Problem:
Restate the listing below word for word.

'''

Section Between.
Context `{Libs} `{MuHash}.
Variables (dag_parents : list Z → list (list Z)) (k : Z) (root : list Z) (v : virtualState).
Abbreviation dtm := (dtm_of (consensus_of v)).
Abbreviation d := (reachabilityDataStore (dt_reachabilityManager (dtm_of (consensus_of v)))).
Abbreviation gd := (ghostdag_of (consensus_of v)).
Abbreviation score x := (blueScore (dataOf gd x)).
Abbreviation anc := (dag_anc dag_parents).

(** The GHOSTDAG data of the blocks, without the virtual block *)
Definition block_data : gmap hash BlockGHOSTDAGData := filter (λ kv, kv.1 ∈ dom d) gd.

(** The stores describe a DAG that GHOSTDAG has coloured. *)
Record sync_ok : Prop := {
  sk_graph : graph_ok dag_parents root v;
  sk_chains : chains_ok root v;
  sk_ghostdag : ghostdag_ok dag_parents k block_data root;
  sk_size : Z.of_nat (size d) < 2 ^ 63
}.
Hypothesis Hok : sync_ok.
Variable s : syncState.
Hypothesis Hs : pn_virtual (sy_pruning s) = v.

(** *** The data of the blocks *)
Lemma block_dom x : x ∈ dom block_data ↔ x ∈ dom d.
Proof using Hok.
  unfold block_data. split.
  - intros [g Hg]%elem_of_dom. by apply map_lookup_filter_Some in Hg as [_ ?].
  - intros Hx. pose proof (ck_data _ _ (sk_chains Hok) x Hx) as [g Hg]%elem_of_dom. apply elem_of_dom. exists g. by apply map_lookup_filter_Some.
Qed.
Lemma block_dataOf x : x ∈ dom d → dataOf block_data x = dataOf gd x.
Proof using Hok.
  intros Hx. pose proof (ck_data _ _ (sk_chains Hok) x Hx) as [g Hg]%elem_of_dom. unfold dataOf. rewrite Hg.
  by assert (block_data !! x = Some g) as -> by (by apply map_lookup_filter_Some).
Qed.
Lemma dataFor_read x : x ∈ dom d → dataFor x s = (s, Ret (dataOf block_data x)).
Proof using Hok Hs. intros Hx. apply onPruning_read. rewrite block_dataOf by done. by apply (data_read root v (sk_chains Hok)). Qed.
Lemma chain_read a b : a ∈ dom d → b ∈ dom d → ∃ r, topology (IsInSelectedParentChainOf a b) s = (s, Ret r) ∧ (r = true ↔ tree_anc d a b).
Proof using Hok Hs.
  intros Ha Hb. destruct (inChain_run root v (sk_chains Hok) a b Ha Hb) as (r & Hr & Hans). exists r. split; [|done]. apply topology_read. by rewrite Hs.
Qed.
Lemma past_read a b : a ∈ dom d → b ∈ dom d → ∃ r, topology (dtm_IsAncestorOf a b) s = (s, Ret r) ∧ (r = true ↔ anc a b).
Proof using Hok Hs.
  intros Ha Hb. destruct (ancestor_run dag_parents root v (sk_graph Hok) a b Ha Hb) as (r & Hr & Hans). exists r. split; [|done]. apply topology_read. by rewrite Hs.
Qed.

(** A block with a parent in the tree has been coloured. *)
Lemma coloured x p : parent_of d x = Some p → block_ok dag_parents k block_data x p (dataOf block_data x).
Proof using Hok.
  intros Hp. assert (x ∈ dom d) as Hx by (by eapply parent_dom). assert (x ≠ root) as Hne.
  { intros ->. destruct (gd_genesis _ _ _ _ (sk_ghostdag Hok) _ (known_data _ root (proj2 (block_dom root) Hx))) as [E _]. rewrite block_dataOf in E by done.
    rewrite (ck_selected _ _ (sk_chains Hok) _ _ Hp) in E. done. }
  destruct (gd_block _ _ _ _ (sk_ghostdag Hok) x _ (known_data _ x (proj2 (block_dom x) Hx)) Hne) as (q & Hq).
  pose proof (bo_selected _ _ _ _ _ _ Hq) as E. rewrite block_dataOf, (ck_selected _ _ (sk_chains Hok) _ _ Hp) in E by done. by injection E as ->.
Qed.
Lemma tree_anc_dag a b : tree_anc d a b → anc a b.
Proof using Hok. induction 1 as [|x y z Hp _ IH]; [apply rtc_refl|]. eapply anc_trans; [exact IH|]. apply anc_parent, (bo_parent _ _ _ _ _ _ (coloured _ _ Hp)). Qed.
Lemma anc_node x y : y ∈ dom d → anc x y → x ∈ dom d.
Proof using Hok. intros Hy Ha. apply block_dom. eapply (known_anc _ _ _ _ (sk_ghostdag Hok)); [|exact Ha]. by apply block_dom. Qed.
Lemma dag_antisym x y : y ∈ dom d → anc x y → anc y x → x = y.
Proof using Hok.
  intros Hy H1 H2. pose proof (anc_node x y Hy H1) as Hx. destruct (anc_work _ _ _ _ (sk_ghostdag Hok) y x (proj2 (block_dom y) Hy) H1) as [|?]; [done|].
  destruct (anc_work _ _ _ _ (sk_ghostdag Hok) x y (proj2 (block_dom x) Hx) H2) as [|?]; [done|lia].
Qed.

'''

Reply to the task:
Section Between.
Context `{Libs} `{MuHash}.
Variables (dag_parents : list Z → list (list Z)) (k : Z) (root : list Z) (v : virtualState).
Abbreviation dtm := (dtm_of (consensus_of v)).
Abbreviation d := (reachabilityDataStore (dt_reachabilityManager (dtm_of (consensus_of v)))).
Abbreviation gd := (ghostdag_of (consensus_of v)).
Abbreviation score x := (blueScore (dataOf gd x)).
Abbreviation anc := (dag_anc dag_parents).

(** The GHOSTDAG data of the blocks, without the virtual block *)
Definition block_data : gmap hash BlockGHOSTDAGData := filter (λ kv, kv.1 ∈ dom d) gd.

(** The stores describe a DAG that GHOSTDAG has coloured. *)
Record sync_ok : Prop := {
  sk_graph : graph_ok dag_parents root v;
  sk_chains : chains_ok root v;
  sk_ghostdag : ghostdag_ok dag_parents k block_data root;
  sk_size : Z.of_nat (size d) < 2 ^ 63
}.
Hypothesis Hok : sync_ok.
Variable s : syncState.
Hypothesis Hs : pn_virtual (sy_pruning s) = v.

(** *** The data of the blocks *)
Lemma block_dom x : x ∈ dom block_data ↔ x ∈ dom d.
Proof using Hok.
  unfold block_data. split.
  - intros [g Hg]%elem_of_dom. by apply map_lookup_filter_Some in Hg as [_ ?].
  - intros Hx. pose proof (ck_data _ _ (sk_chains Hok) x Hx) as [g Hg]%elem_of_dom. apply elem_of_dom. exists g. by apply map_lookup_filter_Some.
Qed.
Lemma block_dataOf x : x ∈ dom d → dataOf block_data x = dataOf gd x.
Proof using Hok.
  intros Hx. pose proof (ck_data _ _ (sk_chains Hok) x Hx) as [g Hg]%elem_of_dom. unfold dataOf. rewrite Hg.
  by assert (block_data !! x = Some g) as -> by (by apply map_lookup_filter_Some).
Qed.
Lemma dataFor_read x : x ∈ dom d → dataFor x s = (s, Ret (dataOf block_data x)).
Proof using Hok Hs. intros Hx. apply onPruning_read. rewrite block_dataOf by done. by apply (data_read root v (sk_chains Hok)). Qed.
Lemma chain_read a b : a ∈ dom d → b ∈ dom d → ∃ r, topology (IsInSelectedParentChainOf a b) s = (s, Ret r) ∧ (r = true ↔ tree_anc d a b).
Proof using Hok Hs.
  intros Ha Hb. destruct (inChain_run root v (sk_chains Hok) a b Ha Hb) as (r & Hr & Hans). exists r. split; [|done]. apply topology_read. by rewrite Hs.
Qed.
Lemma past_read a b : a ∈ dom d → b ∈ dom d → ∃ r, topology (dtm_IsAncestorOf a b) s = (s, Ret r) ∧ (r = true ↔ anc a b).
Proof using Hok Hs.
  intros Ha Hb. destruct (ancestor_run dag_parents root v (sk_graph Hok) a b Ha Hb) as (r & Hr & Hans). exists r. split; [|done]. apply topology_read. by rewrite Hs.
Qed.

(** A block with a parent in the tree has been coloured. *)
Lemma coloured x p : parent_of d x = Some p → block_ok dag_parents k block_data x p (dataOf block_data x).
Proof using Hok.
  intros Hp. assert (x ∈ dom d) as Hx by (by eapply parent_dom). assert (x ≠ root) as Hne.
  { intros ->. destruct (gd_genesis _ _ _ _ (sk_ghostdag Hok) _ (known_data _ root (proj2 (block_dom root) Hx))) as [E _]. rewrite block_dataOf in E by done.
    rewrite (ck_selected _ _ (sk_chains Hok) _ _ Hp) in E. done. }
  destruct (gd_block _ _ _ _ (sk_ghostdag Hok) x _ (known_data _ x (proj2 (block_dom x) Hx)) Hne) as (q & Hq).
  pose proof (bo_selected _ _ _ _ _ _ Hq) as E. rewrite block_dataOf, (ck_selected _ _ (sk_chains Hok) _ _ Hp) in E by done. by injection E as ->.
Qed.
Lemma tree_anc_dag a b : tree_anc d a b → anc a b.
Proof using Hok. induction 1 as [|x y z Hp _ IH]; [apply rtc_refl|]. eapply anc_trans; [exact IH|]. apply anc_parent, (bo_parent _ _ _ _ _ _ (coloured _ _ Hp)). Qed.
Lemma anc_node x y : y ∈ dom d → anc x y → x ∈ dom d.
Proof using Hok. intros Hy Ha. apply block_dom. eapply (known_anc _ _ _ _ (sk_ghostdag Hok)); [|exact Ha]. by apply block_dom. Qed.
Lemma dag_antisym x y : y ∈ dom d → anc x y → anc y x → x = y.
Proof using Hok.
  intros Hy H1 H2. pose proof (anc_node x y Hy H1) as Hx. destruct (anc_work _ _ _ _ (sk_ghostdag Hok) y x (proj2 (block_dom y) Hy) H1) as [|?]; [done|].
  destruct (anc_work _ _ _ _ (sk_ghostdag Hok) x y (proj2 (block_dom x) Hx) H2) as [|?]; [done|lia].
Qed.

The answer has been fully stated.